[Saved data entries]

════

(** * talkie: push-to-talk voice link over WebRTC with MQTT signalling

    A shallow embedding of [c_end.py] (the Caller, class [WebRTCClient]
    with its microphone source [AudioInputTrack]) and [s_end.py] (the
    Responder, class [WebRTCServer]).

    The program is glue between three external libraries: PyAudio (the
    sound card), aiortc (the transport engine) and paho-mqtt (the message
    bus).  Their objects are modelled as handles that record every call
    made on them, together with an oracle that decides how the library
    answers a call given the calls made before.  Every statement below
    quantifies over the oracle, so it holds whatever the library does. *)

From Stdlib Require Import ZArith NArith List String Bool Lia Arith.
From Stdlib Require Import Strings.Byte.
Import ListNotations.

Set Implicit Arguments.

(* ================================================================== *)
(** * Python values, exceptions and the effect monad                   *)
(* ================================================================== *)

Module Py.

Definition bytes := list byte.

(** [bytes(n)]: [n] zero bytes. *)
Definition bytes_zeros (n : nat) : bytes := repeat x00 n.

Inductive exn : Type :=
| UnicodeDecodeError
| ValueError
| IndexError
| AttributeError
| OSError
| MediaStreamError
| LibraryError (what : string).

Inductive result (A : Type) : Type :=
| Ok (a : A)
| Raise (e : exn).
Arguments Ok {A} a.
Arguments Raise {A} e.

(** A statement run on an object of type [S]: it returns or raises, and
    in both cases leaves the object in some state (Python does not roll
    back the mutations made before an exception). *)
Definition M (S A : Type) : Type := S -> result A * S.

Definition ret {S A} (a : A) : M S A := fun s => (Ok a, s).
Definition bind {S A B} (c : M S A) (k : A -> M S B) : M S B :=
  fun s => match c s with
           | (Ok a, s') => k a s'
           | (Raise e, s') => (Raise e, s')
           end.
Definition get {S} : M S S := fun s => (Ok s, s).
Definition modify {S} (f : S -> S) : M S unit := fun s => (Ok tt, f s).

(** [try: c except Exception: h].  Every exception of the model is an
    [Exception]; task cancellation, which is not, is not modelled. *)
Definition try_except {S A} (c : M S A) (h : exn -> M S A) : M S A :=
  fun s => match c s with
           | (Ok a, s') => (Ok a, s')
           | (Raise e, s') => h e s'
           end.

(** A pure computation that may raise, used as a statement. *)
Definition lift {S A} (r : result A) : M S A := fun s => (r, s).

(** Run a statement on a field of the object ([proj]/[upd] is the
    field's getter and setter). *)
Definition zoom {S T A} (proj : S -> T) (upd : T -> S -> S)
           (c : M T A) : M S A :=
  fun s => let (r, t') := c (proj s) in (r, upd t' s).

(** [bytes.decode()] with the default codec (UTF-8, strict errors).  A
    Python [str] obtained this way is represented by its UTF-8
    encoding, so decoding is validation followed by a change of type. *)
Definition in_range (lo hi : N) (b : byte) : bool :=
  (N.leb lo (Byte.to_N b) && N.leb (Byte.to_N b) hi)%bool.

Definition cont (b : byte) : bool := in_range 128 191 b.

Fixpoint utf8_valid (bs : bytes) : bool :=
  match bs with
  | [] => true
  | b1 :: r1 =>
    if in_range 0 127 b1 then utf8_valid r1
    else match r1 with
    | [] => false
    | b2 :: r2 =>
      if in_range 194 223 b1 then (cont b2 && utf8_valid r2)%bool
      else match r2 with
      | [] => false
      | b3 :: r3 =>
        if in_range 224 224 b1
        then (in_range 160 191 b2 && cont b3 && utf8_valid r3)%bool
        else if in_range 237 237 b1
        then (in_range 128 159 b2 && cont b3 && utf8_valid r3)%bool
        else if in_range 225 239 b1
        then (cont b2 && cont b3 && utf8_valid r3)%bool
        else match r3 with
        | [] => false
        | b4 :: r4 =>
          if in_range 240 240 b1
          then (in_range 144 191 b2 && cont b3 && cont b4
                && utf8_valid r4)%bool
          else if in_range 241 243 b1
          then (cont b2 && cont b3 && cont b4 && utf8_valid r4)%bool
          else if in_range 244 244 b1
          then (in_range 128 143 b2 && cont b3 && cont b4
                && utf8_valid r4)%bool
          else false
        end
      end
    end
  end.

Definition decode (bs : bytes) : result string :=
  if utf8_valid bs then Ok (string_of_list_byte bs)
  else Raise UnicodeDecodeError.

End Py.

Export Py.

Declare Scope py_scope.
Delimit Scope py_scope with py.
Notation "x <- c ;; k" := (Py.bind c (fun x => k))
  (at level 61, c at next level, right associativity) : py_scope.
Notation "c ;;; k" := (Py.bind c (fun _ => k))
  (at level 61, right associativity) : py_scope.

(* ================================================================== *)
(** * numpy: the int16 view of a byte buffer                           *)
(* ================================================================== *)

Module Np.

Definition byte_to_Z (b : byte) : Z := Z.of_N (Byte.to_N b).

Definition byte_of_Z (z : Z) : byte :=
  match Byte.of_N (Z.to_N (z mod 256)) with
  | Some b => b
  | None => x00
  end.

(** One little-endian two's-complement int16. *)
Definition int16_of (lo hi : byte) : Z :=
  let u := (byte_to_Z lo + 256 * byte_to_Z hi)%Z in
  if (u <? 32768)%Z then u else (u - 65536)%Z.

(** [np.frombuffer(data, dtype=np.int16)]: raises [ValueError] when the
    buffer size is not a multiple of the element size. *)
Fixpoint frombuffer_int16 (data : bytes) : result (list Z) :=
  match data with
  | [] => Ok []
  | [_] => Raise ValueError
  | lo :: hi :: rest =>
    match frombuffer_int16 rest with
    | Ok a => Ok (int16_of lo hi :: a)
    | Raise e => Raise e
    end
  end.

(** [array.tobytes()]. *)
Fixpoint tobytes (a : list Z) : bytes :=
  match a with
  | [] => []
  | v :: a' =>
    let u := (v mod 65536)%Z in
    byte_of_Z u :: byte_of_Z (u / 256) :: tobytes a'
  end.

End Np.

(* ================================================================== *)
(** * PyAudio: the sound card                                          *)
(* ================================================================== *)

Module PyAudio.

Inductive Call : Type :=
| COpen (input : bool) (frames_per_buffer : option nat)
| CRead (num_frames : nat)
| CWrite (data : bytes)
| CStopStream
| CClose
| CTerminate.

(** What the hardware does with a blocking read. *)
Inductive HwRead : Type :=
| HwData (data : bytes)
| HwOverflowed (data : bytes)
| HwFailed (e : exn).

(** The library and the hardware behind it: how each call is answered,
    given the calls made so far. *)
Record Host : Type := {
  on_open : list Call -> option exn;
  on_read : list Call -> nat -> HwRead;
  on_write : list Call -> bytes -> option exn;
  on_stop_stream : list Call -> option exn;
  on_close : list Call -> option exn;
  on_terminate : list Call -> option exn
}.

(** A [pyaudio.PyAudio()] instance with the one stream the program
    opens on it. *)
Record t : Type := {
  host : Host;
  history : list Call
}.

Definition PyAudio (h : Host) : t := {| host := h; history := [] |}.

Definition record (c : Call) (p : t) : t :=
  {| host := host p; history := history p ++ [c] |}.

Definition answer (c : Call) (a : option exn) : M t unit :=
  fun p => match a with
           | None => (Ok tt, record c p)
           | Some e => (Raise e, record c p)
           end.

(** A [Stream] object is a token for the stream of its instance. *)
Inductive Stream : Type := TheStream.

Definition open (input : bool) (frames_per_buffer : option nat)
  : M t Stream :=
  fun p =>
    let c := COpen input frames_per_buffer in
    match on_open (host p) (history p) with
    | None => (Ok TheStream, record c p)
    | Some e => (Raise e, record c p)
    end.

(** [stream.read(num_frames, exception_on_overflow)]: an input overflow
    raises only when the caller asked for it; otherwise the buffer is
    returned as the hardware left it. *)
Definition read (num_frames : nat) (exception_on_overflow : bool)
  : M t bytes :=
  fun p =>
    let p' := record (CRead num_frames) p in
    match on_read (host p) (history p) num_frames with
    | HwData d => (Ok d, p')
    | HwOverflowed d =>
      if exception_on_overflow then (Raise OSError, p') else (Ok d, p')
    | HwFailed e => (Raise e, p')
    end.

Definition write (data : bytes) : M t unit :=
  fun p => answer (CWrite data) (on_write (host p) (history p) data) p.

Definition stop_stream : M t unit :=
  fun p => answer CStopStream (on_stop_stream (host p) (history p)) p.

Definition close : M t unit :=
  fun p => answer CClose (on_close (host p) (history p)) p.

Definition terminate : M t unit :=
  fun p => answer CTerminate (on_terminate (host p) (history p)) p.

(** An output device in working order: it accepts every call. *)
Definition working (h : Host) : Prop :=
  forall past,
    on_open h past = None /\ (forall d, on_write h past d = None) /\
    on_stop_stream h past = None /\ on_close h past = None /\
    on_terminate h past = None.

End PyAudio.

(* ================================================================== *)
(** * av: audio frames                                                 *)
(* ================================================================== *)

Module Av.

(** A plane owns a buffer of fixed size; its content is [None] until
    something has been written to it. *)
Record Plane : Type := {
  buffer_size : nat;
  content : option bytes
}.

Record AudioFrame : Type := {
  format : string;
  layout : string;
  samples : nat;
  planes : list Plane;
  pts : option Z;
  time_base : option (Z * Z)
}.

Definition bytes_per_sample (format : string) : nat :=
  if String.eqb format "s16" then 2 else
  if String.eqb format "u8" then 1 else 4.

Definition nb_channels (layout : string) : nat :=
  if String.eqb layout "mono" then 1 else 2.

(** [AudioFrame(format, layout, samples)] for a packed format: one
    plane holding every channel. *)
Definition new (format layout : string) (samples : nat) : AudioFrame :=
  {| format := format; layout := layout; samples := samples;
     planes := [ {| buffer_size :=
                      samples * bytes_per_sample format * nb_channels layout;
                    content := None |} ];
     pts := None; time_base := None |}.

(** [plane.update(input)]: the input must fill the buffer exactly. *)
Definition update (input : bytes) (pl : Plane) : result Plane :=
  if Nat.eqb (List.length input) (buffer_size pl)
  then Ok {| buffer_size := buffer_size pl; content := Some input |}
  else Raise ValueError.

Definition to_bytes (pl : Plane) : bytes :=
  match content pl with
  | Some d => d
  | None => bytes_zeros (buffer_size pl)
  end.

(** [for plane in frame.planes: plane.update(input)]. *)
Fixpoint update_all (input : bytes) (pls : list Plane)
  : result (list Plane) :=
  match pls with
  | [] => Ok []
  | pl :: rest =>
    match update input pl with
    | Ok pl' =>
      match update_all input rest with
      | Ok rest' => Ok (pl' :: rest')
      | Raise e => Raise e
      end
    | Raise e => Raise e
    end
  end.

════

**YOUR GOAL:** Go through the records above and, whenever a line includes the word "oracle", copy it.

**TASK RESULT:**
    made on them, together with an oracle that decides how the library
    quantifies over the oracle, so it holds whatever the library does. *)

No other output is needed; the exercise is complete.